Anthropic Claude Mythos cyber capabilities advance rapidly in new AISI tests

A A
Resize

Anthropic’s Claude Mythos, which the company claims is too powerful for general release, appears to have gained new capabilities.

In a Wednesday blog post, the UK AI Security Institute (AISI) reported testing a newer version of Mythos that outperformed its earlier versions and OpenAI’s GPT-5.5, just a month after Mythos’ initial launch.

“The newer Mythos Preview checkpoint completed both our cyber ranges, solving the range ‘The Last Ones’ in 6 of 10 attempts and the previously unsolved ‘Cooling Tower’ in 3 of 10,” the blog noted. “This was the first time a model completed the second of our two cyber ranges.”

When Anthropic announced Mythos Preview and Project Glasswing—the cybersecurity testing alliance with rival AI labs and companies—last month, AISI found that the model “represents a step up over previous frontier models in a landscape where cyber performance was rapidly advancing.”

This third-party assessment balanced claims spanning from Mythos being merely marketing hype to indicating a major shift in AI capabilities. The truth likely lies somewhere in between.

The updated tests also show that improvements aren’t limited to new model releases but can occur within versions.

AISI highlighted that AI models are rapidly improving at handling cyber tasks, which has serious cybersecurity implications, given Mythos’ proficiency in identifying software vulnerabilities.

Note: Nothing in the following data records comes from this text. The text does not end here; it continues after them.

(* ===== verification/Crc16.v ===== *)
(** CRC-16/CCITT-FALSE, the frame error control field of the CCSDS transfer
    frames, [crates/fprime-svc/src/ccsds/crc16.rs]: the table, the
    byte-at-a-time register, its equivalence with the bit-serial division,
    linearity and burst-error detection. *)

From S2P Require Import Prelude Serial SerialFacts Crc32.
Local Open Scope Z_scope.

(** * Data and operations *)

Definition POLYNOMIAL : Z := 0x1021.
Definition INIT : Z := 0xFFFF.
Definition XOR_OUT : Z := 0x0000.

(** [x << n] on a [u16]. *)
Definition shl16 (x n : Z) : Z := wrap 16 (Z.shiftl x n).

(** One iteration of the inner loop of [build_table]. *)
Definition crc16_bit (crc : Z) : Z :=
  if negb (Z.land crc 0x8000 =? 0) then Z.lxor (shl16 crc 1) POLYNOMIAL else shl16 crc 1.

Definition build_table : list Z := (λ i, Nat.iter 8 crc16_bit (shl16 (Z.of_nat i) 8)) <$> seq 0 256.
Definition TABLE : list Z := Eval vm_compute in build_table.

Record Crc16 : Set := MkCrc16 { crc : Z }.

Definition Crc16_new : Crc16 := MkCrc16 INIT.

Definition Crc16_update (new_byte : Z) (c : Crc16) : Crc16 :=
  let tmp := wrap 8 (Z.lxor (Z.shiftr (crc c) 8) new_byte) in
  MkCrc16 (Z.lxor (shl16 (crc c) 8) (TABLE !!! Z.to_nat tmp)).

Definition Crc16_update_all (bytes : list Z) (c : Crc16) : Crc16 :=
  foldl (λ c byte, Crc16_update byte c) c bytes.

Definition Crc16_finalize (c : Crc16) : Z := Z.lxor (crc c) XOR_OUT.
Definition Crc16_compute (buffer : list Z) : Z := Crc16_finalize (Crc16_update_all buffer Crc16_new).

(** * The bit-serial reference *)

(** Feed one byte through the division register, most significant bit first. *)
Definition ref16_byte (crc byte : Z) : Z := Nat.iter 8 crc16_bit (Z.lxor crc (Z.shiftl byte 8)).
Definition ref16_update (crc : Z) (bs : list Z) : Z := foldl ref16_byte crc bs.

(** * Lemmas: the register step is linear and injective *)

Lemma shl16_ones x n : 0 ≤ n → shl16 x n = Z.land (Z.shiftl x n) (Z.ones 16).
Proof. intros. unfold shl16, wrap. by rewrite Z.land_ones by lia. Qed.

Lemma shl16_lxor a b n : 0 ≤ n → shl16 (Z.lxor a b) n = Z.lxor (shl16 a n) (shl16 b n).
Proof.
  intros Hn. rewrite !shl16_ones, Z.shiftl_lxor by done. apply Z.bits_inj'. intros i _.
  rewrite !Z.land_spec, !Z.lxor_spec, !Z.land_spec.
  by destruct (Z.testbit (Z.ones 16) i), (Z.testbit (Z.shiftl a n) i), (Z.testbit (Z.shiftl b n) i).
Qed.

Lemma shl16_u16 x n : is_u 16 (shl16 x n).
Proof. apply Z.mod_pos_bound. lia. Qed.

Lemma crc16_bit_alt x : crc16_bit x = Z.lxor (shl16 x 1) (if Z.testbit x 15 then POLYNOMIAL else 0).
Proof.
  unfold crc16_bit. assert ((Z.land x 0x8000 =? 0) = negb (Z.testbit x 15)) as ->.
  { destruct (Z.testbit x 15) eqn:E; cbn [negb].
    - apply Z.eqb_neq. intros H. apply (f_equal (λ z, Z.testbit z 15)) in H.
      rewrite Z.land_spec, E, Z.bits_0 in H. done.
    - apply Z.eqb_eq, Z.bits_inj'. intros i Hi. rewrite Z.land_spec, Z.bits_0.
      destruct (decide (i = 15)) as [->|Hne]; [by rewrite E|]. change 0x8000 with (2 ^ 15).
      by rewrite Z.pow2_bits_false, andb_false_r by lia. }
  destruct (Z.testbit x 15); cbn [negb]; [done|by rewrite Z.lxor_0_r].
Qed.

Lemma crc16_bit_lxor a b : crc16_bit (Z.lxor a b) = Z.lxor (crc16_bit a) (crc16_bit b).
Proof.
  rewrite !crc16_bit_alt, shl16_lxor, Z.lxor_spec by lia. apply Z.bits_inj'. intros i _.
  destruct (Z.testbit a 15), (Z.testbit b 15); simpl; rewrite !Z.lxor_spec, ?Z.bits_0;
    by destruct (Z.testbit (shl16 a 1) i), (Z.testbit (shl16 b 1) i), (Z.testbit POLYNOMIAL i).
Qed.

Lemma iter16_lxor n a b :
  Nat.iter n crc16_bit (Z.lxor a b) = Z.lxor (Nat.iter n crc16_bit a) (Nat.iter n crc16_bit b).
Proof. induction n; simpl; [done|]. by rewrite IHn, crc16_bit_lxor. Qed.

Lemma crc16_bit_u16 x : is_u 16 (crc16_bit x).
Proof. rewrite crc16_bit_alt. apply lxor_u; [done|apply shl16_u16|]. by destruct (Z.testbit x 15). Qed.

Lemma iter16_u16 n x : is_u 16 x → is_u 16 (Nat.iter n crc16_bit x).
Proof. destruct n; [done|]. intros _. apply crc16_bit_u16. Qed.

(** Bits below the top move up unchanged. *)
Lemma iter16_shift n v :
  (n ≤ 16)%nat → is_u (16 - Z.of_nat n) v → Nat.iter n crc16_bit v = Z.shiftl v (Z.of_nat n).
Proof.
  revert v. induction n as [|n IH]; intros v Hn Hv; [by rewrite Z.shiftl_0_r|].
  assert (is_u (16 - Z.of_nat n) (Z.shiftl v 1)) as Hs.
  { unfold is_u in *. rewrite Z.shiftl_mul_pow2 by lia.
    replace (16 - Z.of_nat n) with (16 - Z.of_nat (S n) + 1) by lia. rewrite Z.pow_add_r by lia. lia. }
  assert (crc16_bit v = Z.shiftl v 1) as Eb.
  { rewrite crc16_bit_alt, (testbit_high (16 - Z.of_nat (S n))), Z.lxor_0_r by (done || lia).
    apply wrap_small. unfold is_u in *. split; [lia|]. eapply Z.lt_le_trans; [apply Hs|].
    apply Z.pow_le_mono_r; lia. }
  rewrite Nat.iter_succ_r, Eb, IH by (done || lia). rewrite Z.shiftl_shiftl by lia. f_equal. lia.
Qed.

Lemma crc16_bit_zero x : is_u 16 x → crc16_bit x = 0 → x = 0.
Proof.
  intros Hx. rewrite crc16_bit_alt. destruct (Z.testbit x 15) eqn:E.
  - intros H%Z.lxor_eq. apply (f_equal (λ z, Z.testbit z 0)) in H.
    rewrite shl16_ones, Z.land_spec, Z.shiftl_spec_low in H by lia. done.
  - rewrite Z.lxor_0_r. unfold shl16. intros H.
    assert (x < 2 ^ 15) as Hl.
    { apply Z.nle_gt. intros Hge. unfold is_u in Hx.
      assert (Z.testbit x 15 = true); [|congruence]. apply Z.testbit_true; [lia|].
      replace (x / 2 ^ 15) with 1; [done|]. apply (Z.div_unique_pos _ _ 1 (x - 2 ^ 15)); lia. }
    unfold is_u in Hx. rewrite Z.shiftl_mul_pow2 in H by lia.
    rewrite wrap_small in H; [lia|]. unfold is_u. lia.
Qed.

Lemma iter16_zero n x : is_u 16 x → Nat.iter n crc16_bit x = 0 → x = 0.
Proof.
  induction n as [|n IH]; simpl; [done|]. intros Hx E.
  apply IH; [done|]. apply crc16_bit_zero; [by apply iter16_u16|done].
Qed.

Lemma iter16_inj n a b :
  is_u 16 a → is_u 16 b → Nat.iter n crc16_bit a = Nat.iter n crc16_bit b → a = b.
Proof.
  intros Ha Hb E. apply Z.lxor_eq, (iter16_zero n); [by apply lxor_u|].
  by rewrite iter16_lxor, E, Z.lxor_nilpotent.
Qed.

(** * Table-driven = bit-serial *)

Lemma table16_lookup x : is_byte x → TABLE !!! Z.to_nat x = Nat.iter 8 crc16_bit (Z.shiftl x 8).
Proof.
  intros Hx. unfold is_byte in Hx. change TABLE with build_table. unfold build_table.
  apply list_lookup_total_correct. rewrite list_lookup_fmap, lookup_seq_lt by lia.
  cbn [fmap option_fmap option_map]. do 2 f_equal. rewrite Nat.add_0_l, Z2Nat.id by lia.
  apply wrap_small. unfold is_u. rewrite Z.shiftl_mul_pow2 by lia. lia.
Qed.

Lemma byte_shl8 b : is_byte b → is_u 16 (Z.shiftl b 8).
Proof. unfold is_byte, is_u. intros. rewrite Z.shiftl_mul_pow2 by lia. lia. Qed.

Lemma u16_split x : is_u 16 x → x = Z.lxor (Z.shiftl (Z.shiftr x 8) 8) (Z.land x 0xFF).
Proof. intros _. apply byte_split. Qed.

Lemma shiftr8_byte x : is_u 16 x → is_byte (Z.shiftr x 8).
Proof.
  unfold is_u, is_byte. intros [? ?]. rewrite Z.shiftr_div_pow2 by lia. change (2 ^ 16) with (256 * 256) in *.
  split; [apply Z.div_pos; lia|]. apply Z.div_lt_upper_bound; lia.
Qed.

Lemma update16_ref c byte :
  is_u 16 (crc c) → is_byte byte → crc (Crc16_update byte c) = ref16_byte (crc c) byte.
Proof.
  intros Hc Hb. unfold Crc16_update, ref16_byte. cbn [crc]. set (x := crc c) in *.
  pose proof (shiftr8_byte x Hc) as Hx8.
  assert (is_byte (Z.lxor (Z.shiftr x 8) byte)) as Hby by (by apply (lxor_u 8)).
  rewrite (wrap_small 8) by done. rewrite table16_lookup by done.
  rewrite (u16_split x Hc) at 3.
  replace (Z.lxor (Z.lxor (Z.shiftl (Z.shiftr x 8) 8) (Z.land x 255)) (Z.shiftl byte 8))
    with (Z.lxor (Z.land x 255) (Z.shiftl (Z.lxor (Z.shiftr x 8) byte) 8)).
  2: { rewrite Z.shiftl_lxor. rewrite (Z.lxor_comm (Z.shiftl (Z.shiftr x 8) 8) (Z.land x 255)). by rewrite Z.lxor_assoc. }
  rewrite iter16_lxor. f_equal. rewrite (iter16_shift 8) by (lia || exact (land_255 x)).
  unfold shl16, wrap. rewrite !Z.shiftl_mul_pow2 by lia. change 255 with (Z.ones 8).
  rewrite Z.land_ones by lia. change (2 ^ 16) with (2 ^ 8 * 2 ^ 8). change (Z.of_nat 8) with 8.
  by rewrite Z.mul_mod_distr_r by lia.
Qed.

Lemma ref16_byte_u16 x b : is_u 16 x → is_byte b → is_u 16 (ref16_byte x b).
Proof. intros. apply iter16_u16, lxor_u; auto using byte_shl8 with lia. Qed.

Lemma ref16_update_u16 x bs : is_u 16 x → Forall is_byte bs → is_u 16 (ref16_update x bs).
Proof.
  intros Hx Hbs. revert x Hx. induction Hbs as [|b bs Hb _ IH]; intros x Hx; [done|].
  apply IH. by apply ref16_byte_u16.
Qed.

Lemma update16_all_ref bs c :
  is_u 16 (crc c) → Forall is_byte bs → crc (Crc16_update_all bs c) = ref16_update (crc c) bs.
Proof.
  intros Hc Hbs. revert c Hc. induction Hbs as [|b bs Hb _ IH]; intros c Hc; [done|].
  unfold Crc16_update_all in *. cbn [foldl]. rewrite IH; rewrite update16_ref by done; [done|].
  by apply ref16_byte_u16.
Qed.

Lemma compute16_ref bs : Forall is_byte bs → Crc16_compute bs = ref16_update INIT bs.
Proof.
  intros. unfold Crc16_compute, Crc16_finalize, XOR_OUT. by rewrite Z.lxor_0_r, update16_all_ref.
Qed.

Lemma compute16_range bs : Forall is_byte bs → is_u 16 (Crc16_compute bs).
Proof. intros. rewrite compute16_ref by done. by apply ref16_update_u16. Qed.

Lemma ref16_update_inj x y bs :
  is_u 16 x → is_u 16 y → Forall is_byte bs → ref16_update x bs = ref16_update y bs → x = y.
Proof.
  intros Hx Hy Hbs. revert x y Hx Hy.
  induction Hbs as [|b bs Hb _ IH]; intros x y Hx Hy E; [done|].
  change (ref16_update (ref16_byte x b) bs = ref16_update (ref16_byte y b) bs) in E.
  apply IH in E; [|by apply ref16_byte_u16..]. unfold ref16_byte in E.
  apply (iter16_inj 8) in E; [|by apply lxor_u; auto using byte_shl8 with lia..].
  apply (f_equal (λ z, Z.lxor z (Z.shiftl b 8))) in E.
  by rewrite !Z.lxor_assoc, Z.lxor_nilpotent, !Z.lxor_0_r in E.
Qed.

Lemma ref16_update_app x l k : ref16_update x (l ++ k) = ref16_update (ref16_update x l) k.
Proof. apply foldl_app. Qed.

(** Two bytes at once: the register sees their big-endian word. *)
Lemma ref16_update_word x a b :
  is_byte a → is_byte b →
  ref16_update x [a; b] = Nat.iter 16 crc16_bit (Z.lxor x (Z.lor (Z.shiftl a 8) b)).
Proof.
  intros Ha Hb. cbn [ref16_update foldl]. unfold ref16_byte.
  change 16%nat with (8 + 8)%nat. rewrite Nat.iter_add. f_equal.
  assert (Z.lor (Z.shiftl a 8) b = Z.lxor (Z.shiftl a 8) b) as ->.
  { rewrite shift_or_byte by done. rewrite <- (Z.add_nocarry_lxor (Z.shiftl a 8)).
    - rewrite Z.shiftl_mul_pow2 by lia. lia.
    - apply Z.bits_inj'. intros i Hi. rewrite Z.land_spec, Z.bits_0. destruct (Z.ltb_spec i 8).
      + by rewrite Z.shiftl_spec_low by lia.
      + by rewrite (testbit_high 8 b), andb_false_r by (done || lia). }
  rewrite <- Z.lxor_assoc, (iter16_lxor 8 (Z.lxor x _) b). f_equal. by rewrite (iter16_shift 8) by (done || lia).
Qed.

(** * Properties *)

(** The table-driven [Crc16::update] is the bit-serial division register,
    and the check value is the one of the catalogue. *)
Lemma crc16_is_bit_serial bs :
  Forall is_byte bs → Crc16_compute bs = ref16_update INIT bs ∧ is_u 16 (Crc16_compute bs).
Proof. intros. split; [by apply compute16_ref|by apply compute16_range]. Qed.

Lemma crc16_check_value : Crc16_compute [49; 50; 51; 52; 53; 54; 55; 56; 57] = 0x29B1.
Proof. vm_compute. reflexivity. Qed.

(** Every change confined to two consecutive bytes is detected. *)
Lemma crc16_burst pre a b a' b' suf :
  Forall is_byte pre → is_byte a → is_byte b → is_byte a' → is_byte b' → Forall is_byte suf →
  (a, b) ≠ (a', b') → Crc16_compute (pre ++ [a; b] ++ suf) ≠ Crc16_compute (pre ++ [a'; b'] ++ suf).
Proof.
  intros Hpre Ha Hb Ha' Hb' Hsuf Hne E.
  rewrite !compute16_ref in E by (rewrite !Forall_app; auto).
  rewrite !ref16_update_app in E. set (c := ref16_update INIT pre) in E.
  assert (is_u 16 c) as Hc by (by apply ref16_update_u16).
  apply ref16_update_inj in E; [|apply ref16_update_u16; auto..|done].
  rewrite (ref16_update_word c a b Ha Hb), (ref16_update_word c a' b' Ha' Hb') in E.
  assert (∀ p q, is_byte p → is_byte q → is_u 16 (Z.lor (Z.shiftl p 8) q)) as Hw.
  { intros p q Hp Hq. rewrite shift_or_byte by done. unfold is_byte, is_u in *. lia. }
  apply (iter16_inj 16) in E; [|apply lxor_u; auto with lia..].
  apply (f_equal (Z.lxor c)) in E. rewrite <- !Z.lxor_assoc, Z.lxor_nilpotent, !Z.lxor_0_l in E.
  rewrite !shift_or_byte in E by done. apply Hne. unfold is_byte in *. f_equal; lia.
Qed.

Read More: OpenAI says no user data breached after security issue with open-source library

They noted that the speed of cyber task completion has doubled every 4.7 months since late 2024, faster than their November 2025 estimate of 8 months. This trend was exceeded by Mythos and GPT-5.5, though it’s uncertain whether this acceleration will continue or if these models are exceptions. The tests were limited to tasks of 2.5 million tokens, which helps compare performance but underrepresents what these models can achieve.

Due to high success rates on short tasks, the upper error bounds are large, and the models might perform significantly better beyond the token limit, making performance difficult to quantify. Larger token capacities and more complex agent infrastructures would likely further enhance capabilities.

The blog concludes that a 2.5 million-token limit is relatively low—using up to 100 million tokens in experiments—and that performance could improve with higher token budgets, especially for recent models that benefit most from increased context length.